Figure 6.

Effect of mesenchymal stem cells (MSCs) on airway structure. (A, C–F) AwCT was identified by α‐smooth muscle actin (α‐SMA) immunofluorescent detection. The tissue autofluorescence background allows for histological recognition to identify the α‐SMA signal that corresponds to AwCT. The selected AwCT signal was digitally extracted and normalized by airway size as AwCT mass. The images correspond to a house dust mite (HDM)/Veh animal at 72‐h cutoff (C), HDM/MSC animals at 72‐h (D) and 2‐week (E) cutoffs, and a phosphate‐buffered saline (PBS)/MSC animal at 72‐h cutoff (F). (B, G–L) Masson's trichrome staining was employed to evaluate overall extracellular matrix (ECM).
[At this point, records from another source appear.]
(* ===== verification/TxPool.v ===== *)
(** * The transaction pool: core/src/cryptonote_core/tx_pool.cpp

    Transactions wait in a table of the database; beside it the pool keeps in memory which
    of them spend which key image, their order by fee, their total weight and those that
    timed out. What is read of a transaction is an argument, as are the rate of a fee (a
    double) with its order, and the outcome of the checks of other parts. Transactions have
    only inputs that spend a key image: the others are refused before. The caches of parsed
    transactions and of checked inputs, and the lists for clients that ask for changes, are
    left out but for [m_added_txs_by_id], which the pool itself reads. *)

From Stdlib Require Import Sorted.
From S2P Require Import Prelude.

(** ** How a transaction came and went: core/src/cryptonote_protocol/enums.h *)

Inductive relay_method := Rnone | Rlocal | Rforward | Rstem | Rfluff | Rblock.
#[global] Instance relay_method_eq_dec : EqDecision relay_method.
Proof. solve_decision. Defined.

Definition relay_value (m : relay_method) : Z :=
  match m with Rnone => 0 | Rlocal => 1 | Rforward => 2 | Rstem => 3 | Rfluff => 4 | Rblock => 5 end.

Inductive relay_category := Cbroadcasted | Crelayable | Clegacy | Call.

Definition matches_category (method : relay_method) (category : relay_category) : bool :=
  match category with
  | Call => true
  | Crelayable => negb (bool_decide (method = Rnone))
  | Cbroadcasted | Clegacy =>
      match method with
      | Rlocal | Rforward | Rstem => false
      | Rblock | Rfluff => true
      | Rnone => match category with Clegacy => true | _ => false end
      end
  end.

Definition DEFAULT_TXPOOL_MAX_WEIGHT : Z := 648000000.
Definition CRYPTONOTE_MEMPOOL_TX_LIVETIME : Z := 86400 * 3.
Definition CRYPTONOTE_MEMPOOL_TX_FROM_ALT_BLOCK_LIVETIME : Z := 604800.
Definition MAX_TX_EXTRA_SIZE : Z := 1060.

(** [time_t] of an unsigned number *)
Definition to_time_t (x : Z) : Z := let x := u64 x in if x <? 2 ^ 63 then x else x - 2 ^ 64.
Definition TIME_T_MAX : Z := 2 ^ 63 - 1.
Definition MIN_RELAY_TIME : Z := 60 * 5.
Definition MAX_RELAY_TIME : Z := 60 * 60 * 4.
Definition max_relayable_check : Z := 2 * 60.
The blue color component corresponding to the airway wall was selected, extracted, and normalized by airway size as ECM mass. Images in (G–L) correspond to the experimental groups as indicated, on the 2‐week cutoff. All micrographs show examples of airways with AwCT or ECM mass values close to the mean of the corresponding group (individual airway values shown). Aw, airway. V, vessel. Ep, airway epithelium. White arrow head in (C) signals AwCT. Black arrow heads in (G, J) signal ECM. *: P < 0.05 vs PBS/MSC; †: P < 0.05 vs HDM/Veh and PBS/MSC; ‡: P < 0.05 for intermodel comparison as indicated. Group legend applies to both A and B. Scale bars: 100 μm in C–I; 25 μm in J–L.